カンボジア戦は不満残る内容も…柏木は大きなアピール
敵地で慣れない環境、しかも相手の多くの選手が終盤に足をつるほど強い気持ちで挑んで来たとはいえ、ここまで6試合で19失点の相手に後半の2点で終わるというのは期待して観戦したファンをがっかりさせるものだ。
事実、ハリルホジッチ監督や選手もゴール数と内容に満足している様子はない。ただ、まずは突破が絶対的に求められる二次予選において、首位で残るホーム2試合を迎えられることは前向きに捉えるべきだ。チーム力の落ちる対戦相手ばかりと言っても、6試合で得失点差が+17というのは世界を見渡してもそう多くはない。
まずは来年3月のアフガニスタン戦とシリア戦でしっかり勝利して二次予選の首位突破を決め、同時にチームとしてのベースをさらに引き上げること、メンバーの絞り込みが想定される最終予選に向けて、少しでも可能性のある選手をテストして競争のパイを広げることが求められるが、そこで1つ注目点になるのが中盤の構成だろう。

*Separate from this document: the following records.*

Lemma attestation_safe epoch_length :
  get_vote_attestation_from_header self header epoch_length ≠ Panics.
Proof.
  unfold get_vote_attestation_from_header. extra_consts. do 2 (case_if; [done|]). split_tests.
  assert (Hraw : ∀ raw : bytes, (if bool_decide (raw = []) then Done None
            else a ← ok_or (decode_attestation raw) ExtraInvalidAttestation; Done (Some a)) ≠ Panics).
  { intros raw. case_if; [done|]. by destruct (decode_attestation raw). }
  destruct (negb (is_multiple_of _ _)).
  - rewrite slice_ok by lia. apply Hraw.
  - change (32 + 1 - 1) with 32. destruct (byte32 (E := ParliaConsensusError) ltac:(lia)) as (b & -> & Hb).
    cbn [mbind exec_bind]. destruct (is_bohr_active_at_timestamp _ _ _);
      (case_if; split_tests; [done|]); rewrite slice_ok by lia; apply Hraw.
Qed.

Lemma check_safe : check_header_extra self header ≠ Panics.
Proof.
  unfold check_header_extra, check_header_extra_len, get_validator_len_from_header. extra_consts.
  change (32 + 1 - 1) with 32.
  destruct (Z.ltb_spec (zlen (extra_data header)) 32); [done|].
  destruct (Z.ltb_spec (zlen (extra_data header)) (32 + 65)); [done|].
  destruct (index_byte (E := ParliaConsensusError) (extra_data header) 32 Hok ltac:(lia)) as (b & -> & _).
  destruct (is_multiple_of (number header) _), (is_luban_active_at_block _ _); cbn [negb mbind exec_bind];
    repeat (case_if; try done).
Qed.

Lemma parse_safe epoch_length : parse_validators_from_header self header epoch_length ≠ Panics.
Proof.
  unfold parse_validators_from_header. pose proof (validator_bytes_safe epoch_length).
  destruct (get_validator_bytes_from_header self header epoch_length) as [vb| |]; cbn; [|done|done].
  case_if; [done|]. unfold parse_validators_after_luban, parse_validators_before_luban.
  pose proof (zlen_nonneg vb). case_if; extra_consts.
  - destruct (mapM_total (parse_record_after_luban vb) (seqZ 0 (zlen vb / 68))) as [ys ->]; [|done].
    intros i Hi%elem_of_seqZ. unfold parse_record_after_luban. extra_consts.
    pose proof (Z.mul_div_le (zlen vb) 68 ltac:(lia)). rewrite !slice_ok by lia. eexists. reflexivity.
  - destruct (mapM_total (parse_record_before_luban vb) (seqZ 0 (zlen vb / 20))) as [ys ->]; [|done].
    intros i Hi%elem_of_seqZ. unfold parse_record_before_luban. extra_consts.
    pose proof (Z.mul_div_le (zlen vb) 20 ltac:(lia)). rewrite !slice_ok by lia. eexists. reflexivity.
Qed.

(** Reading the extra data of a header never panics: every index and every
    slice of the five readers is guarded, whatever bytes a peer sends and
    whatever epoch length (also zero) is used. *)
Theorem readers_never_panic epoch_length :
  get_validator_bytes_from_header self header epoch_length ≠ Panics ∧
  get_turn_length_from_header self header epoch_length ≠ Panics ∧
  get_vote_attestation_from_header self header epoch_length ≠ Panics ∧
  check_header_extra self header ≠ Panics ∧
  parse_validators_from_header self header epoch_length ≠ Panics.
Proof.
  split_and!; auto using validator_bytes_safe, turn_length_safe, attestation_safe, check_safe, parse_safe.
Qed.
End Readers.

(** What an acceptable extra field looks like, by fork and position. *)
Definition extra_ok `{F : ForkConditionApi} (self : Parlia) (header : Header) : Prop :=
  let len := zlen (extra_data header) in
  97 <= len ∧
  if is_multiple_of (number header) (get_epoch_length self header)
  then if is_luban_active_at_block (parlia_spec self) (number header)
       then ∃ count, extra_data header !! 32%nat = Some count ∧ count ≠ 0 ∧ 98 + 68 * count <= len
       else 97 < len ∧ (len - 97) mod 20 = 0
  else is_luban_active_at_block (parlia_spec self) (number header) = true ∨ len = 97.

今回の2試合で最も大きくアピールした選手の1人が柏木陽介であることは明らかで、特に後半から入るなり攻撃リズムをガラリと変えたカンボジア戦の後にハリルホジッチ監督が「皆さんもご覧になったように、彼が入っただけでゴールに近づくこともできたし、PKも得ることができた。後ろからの組み立てで必要な選手」と賞賛したほど。コンディションに問題が無ければ、来年3月のメンバーにも間違いなく入ってくるはずだ。
ただ、ここで考えるべきはチームにおいて柏木に限らずゲームメーカーの役割が大きいということ。彼らの存在はポゼッションの中でクローズアップされることが多いが、縦に速いスタイルの中でも攻撃に幅を持たせたり、テンポの緩急などでアクセントを付け、またリズムが悪い時に攻め方を変えることができる。
特に個の打開力よりコンビネーションで崩す日本ではボランチがシンプルなパスだけでなく、前の選手がオフ・ザ・ボールでマークを剥がす起点になれないと苦しい。